HOW TO COMPLETE THIS TASK | Beginning with the first line, please return the entries exactly through the line that contains "Inductive PhysicalOutcome : Type", and leave out all later lines.

------------

(* ===== verification/JobStatus.v ===== *)
(** * The print-job status vocabulary

    [src/lib/job-status.ts]: the closed status and outcome enumerations, the
    agent transition table and the late-success windows. *)

From S2P Require Import Prelude DatabaseTime.

(** ** Statuses *)

Inductive JobStatus : Type := queued | claimed | printing | success | failed | expired.

#[export] Instance JobStatus_eq_dec : EqDecision JobStatus.
Proof. solve_decision. Defined.

Definition JOB_STATUSES : list JobStatus := [queued; claimed; printing; success; failed; expired].

(** The text stored in [print_jobs.status] and sent on the wire. *)
Definition status_text (s : JobStatus) : string :=
  match s with
  | queued => "queued" | claimed => "claimed" | printing => "printing"
  | success => "success" | failed => "failed" | expired => "expired"
  end.

Definition isJobStatus (value : string) : bool :=
  one_of (status_text <$> JOB_STATUSES) value.

(** The narrowing [value is JobStatus] performed by [isJobStatus]. *)
Definition as_JobStatus (value : string) : option JobStatus :=
  List.find (λ s, status_text s == value) JOB_STATUSES.

Inductive PhysicalOutcome : Type := not_printed | printed | unknown.

#[export] Instance PhysicalOutcome_eq_dec : EqDecision PhysicalOutcome.
Proof. solve_decision. Defined.

(** ** Physical outcome *)

Definition PHYSICAL_OUTCOME_UNKNOWN_MARKERS : list string :=
  ["AGENT_EXECUTION_TIMEOUT"; "AGENT_RESTART_DURING_PRINT"; "JOB_EXPIRED_DURING_PRINT";
   "UNKNOWN_PARTIAL_DELIVERY"; "UNKNOWN_SUBMISSION_OUTCOME"].

Definition hasUnknownPhysicalOutcomeMarker (error : option string) : bool :=
  existsb (λ marker, startsWith (coalesce error "") marker) PHYSICAL_OUTCOME_UNKNOWN_MARKERS.

Definition derivePhysicalOutcome (status : string) (error : option string) : PhysicalOutcome :=
  if status == "success" then unknown
  else if hasUnknownPhysicalOutcomeMarker error then unknown
  else not_printed.

Definition JOB_FILTER_STATUSES : list string :=
  ["all"; "active"; "in_flight"; "queued"; "claimed"; "printing"; "success"; "printed";
   "failed"; "expired"; "unknown"; "attention"; "unassigned"].

Definition isJobFilterStatus (value : string) : bool :=
  one_of JOB_FILTER_STATUSES (toLowerCase value).

(** ** Transitions *)

Definition isTerminal (status : JobStatus) : bool :=
  (status == success) || (status == failed) || (status == expired).

Definition ALLOWED_TRANSITIONS (from : JobStatus) : list JobStatus :=
  match from with
  | queued => []
  | claimed => [printing; success; failed; queued]
  | printing => [success; failed]
  | success => []
  | failed => []
  | expired => []
  end.

Definition canTransition (from to : JobStatus) (allowLateSuccess : bool) : bool :=
  if isTerminal from then
    if allowLateSuccess && (to == success) then from == failed else false
  else bool_decide (to ∈ ALLOWED_TRANSITIONS from).

(** ** Late success *)

Definition LATE_SUCCESS_ERROR_MARKERS : list string :=
  ["AGENT_EXECUTION_TIMEOUT"; "AGENT_RESTART_DURING_PRINT"].

Definition LATE_SUCCESS_MAX_AGE_MS : Z := 24 * 60 * 60 * 1000.
Definition EXPIRED_LATE_SUCCESS_GRACE_MS : Z := 5 * 60 * 1000.
Definition LATE_SUCCESS_POST_EXPIRATION_MARKER : string := "LATE_SUCCESS_POST_EXPIRATION".

Record LateSuccessCandidate := {
  lsc_status : JobStatus;
  lsc_error : option string;
  lsc_updatedAt : dbtime;
}.

Record ExpiredLateSuccessCandidate := {
  elc_status : JobStatus;
  elc_expiresAt : dbtime;
  elc_updatedAt : dbtime;
}.

Section late_success.
Context (Date_parse : string → option Z).

Definition isLateSuccessAllowed (job : LateSuccessCandidate) (nowMs : Z) : bool :=
  if lsc_status job != failed then false
  else
    let error := coalesce (lsc_error job) "" in
    if negb (existsb (λ marker, startsWith error marker) LATE_SUCCESS_ERROR_MARKERS) then false
    else
      match parseDbTimeMs Date_parse (lsc_updatedAt job) with
      | None => false
      | Some updatedAtMs =>
          let age := nowMs - updatedAtMs in
          (0 <=? age) && (age <=? LATE_SUCCESS_MAX_AGE_MS)
      end.

Definition isExpiredLateSuccessAllowed (job : ExpiredLateSuccessCandidate) (nowMs : Z) : bool :=
  if elc_status job != expired then false
  else
    match parseDbTimeMs Date_parse (elc_expiresAt job) with
    | None => false
    | Some expiresMs =>
        let age := nowMs - expiresMs in
        (0 <=? age) && (age <=? EXPIRED_LATE_SUCCESS_GRACE_MS)
    end.
End late_success.

(** ** Hand-back reasons *)

Definition AGENT_REQUEUE_REASONS : list string :=
  ["pending_full"; "printer_pending_full"; "printer_not_at_desired_state"; "printer_not_shared";
   "agent_shutting_down"; "ledger_unavailable"].

Definition PRINTER_NOT_SHARED_PAUSE : string :=
  "Agent returned job before execution (printer_not_shared)".

Definition AGENT_REPRINT_AFTER_CRASH_REASON : string := "agent_reprint_after_crash".

(** ** Lemmas *)

Lemma status_text_inj s t : status_text s = status_text t → s = t.
Proof. by destruct s, t. Qed.

Lemma as_JobStatus_text s : as_JobStatus (status_text s) = Some s.
Proof. by destruct s. Qed.

Lemma as_JobStatus_Some v s : as_JobStatus v = Some s ↔ v = status_text s.
Proof.
  split; [|intros ->; apply as_JobStatus_text].
  intros H. apply List.find_some in H as [_ H]. by bools.
Qed.

Lemma isTerminal_spec s : isTerminal s = true ↔ s = success ∨ s = failed ∨ s = expired.
Proof. destruct s; vm_compute; naive_solver. Qed.

Lemma isTerminal_false s : isTerminal s = false ↔ s = queued ∨ s = claimed ∨ s = printing.
Proof. destruct s; vm_compute; naive_solver. Qed.

(** Every transition the table admits starts at a live claim, except the one
    authorised terminal override. *)
Lemma canTransition_inv from to late :
  canTransition from to late = true →
  (from = claimed ∧ (to = printing ∨ to = success ∨ to = failed ∨ to = queued)) ∨
  (from = printing ∧ (to = success ∨ to = failed)) ∨
  (from = failed ∧ to = success ∧ late = true).
Proof. destruct from, to, late; vm_compute; naive_solver. Qed.

Lemma derivePhysicalOutcome_never_printed status error :
  derivePhysicalOutcome status error ≠ printed.
Proof. unfold derivePhysicalOutcome. by repeat case_if. Qed.

Lemma marker_outcome_unknown status error marker :
  marker ∈ PHYSICAL_OUTCOME_UNKNOWN_MARKERS →
  startsWith error marker = true →
  derivePhysicalOutcome status (Some error) = unknown.
Proof.
  intros Hin Hpre. unfold derivePhysicalOutcome. case_if; [done|].
  replace (hasUnknownPhysicalOutcomeMarker (Some error)) with true; [done|].
  symmetry. apply existsb_exists. exists marker. by rewrite <-list_elem_of_In.
Qed.
#[export] Hint Resolve as_JobStatus_text status_text_inj marker_outcome_unknown : gateway.

(** ** Properties *)

(** The wire vocabulary is closed: a string passes [isJobStatus] exactly when
    it is the text of one status, and reading that text gives the status back. *)
Theorem job_status_wire_closed v :
  (isJobStatus v = true ↔ ∃ s, v = status_text s) ∧
  (∀ s, as_JobStatus v = Some s ↔ v = status_text s).
Proof.
  split; [|intros s; apply as_JobStatus_Some].
  unfold isJobStatus, one_of. rewrite bool_decide_eq_true, list_elem_of_fmap. split.
  - intros (s & -> & _). by exists s.
  - intros [s ->]. exists s. split; [done|]. destruct s; set_solver.
Qed.

(** A late success never reopens a job the gateway knows the outcome of: the
    override applies only to a failure whose recorded outcome is [unknown],
    and no older than the window. *)
Theorem late_success_only_for_unknown Date_parse job nowMs
  (Hallowed : isLateSuccessAllowed Date_parse job nowMs = true) :
  lsc_status job = failed ∧
  derivePhysicalOutcome (status_text (lsc_status job)) (lsc_error job) = unknown ∧
  (∃ t, parseDbTimeMs Date_parse (lsc_updatedAt job) = Some t ∧
        t ≤ nowMs ≤ t + LATE_SUCCESS_MAX_AGE_MS) ∧
  canTransition (lsc_status job) success true = true.
Proof.
  unfold isLateSuccessAllowed in Hallowed.
  case_if; [done|]. bools. case_if; [done|]. bools.
  destruct (parseDbTimeMs _ _) as [t|] eqn:Ht; [|done]. bools.
  split; [done|]. split; [|split; [exists t; split; [done|lia]|]].
  - destruct (lsc_error job) as [e|]; [|done].
    apply existsb_exists in Heqb0 as (m & Hm & Hp).
    eapply marker_outcome_unknown; [|exact Hp]. apply list_elem_of_In in Hm. set_solver.
  - by rewrite Heqb.
Qed.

------------

REPLY |
(* ===== verification/JobStatus.v ===== *)
(** * The print-job status vocabulary

    [src/lib/job-status.ts]: the closed status and outcome enumerations, the
    agent transition table and the late-success windows. *)

From S2P Require Import Prelude DatabaseTime.

(** ** Statuses *)

Inductive JobStatus : Type := queued | claimed | printing | success | failed | expired.

#[export] Instance JobStatus_eq_dec : EqDecision JobStatus.
Proof. solve_decision. Defined.

Definition JOB_STATUSES : list JobStatus := [queued; claimed; printing; success; failed; expired].

(** The text stored in [print_jobs.status] and sent on the wire. *)
Definition status_text (s : JobStatus) : string :=
  match s with
  | queued => "queued" | claimed => "claimed" | printing => "printing"
  | success => "success" | failed => "failed" | expired => "expired"
  end.

Definition isJobStatus (value : string) : bool :=
  one_of (status_text <$> JOB_STATUSES) value.

(** The narrowing [value is JobStatus] performed by [isJobStatus]. *)
Definition as_JobStatus (value : string) : option JobStatus :=
  List.find (λ s, status_text s == value) JOB_STATUSES.

Inductive PhysicalOutcome : Type := not_printed | printed | unknown.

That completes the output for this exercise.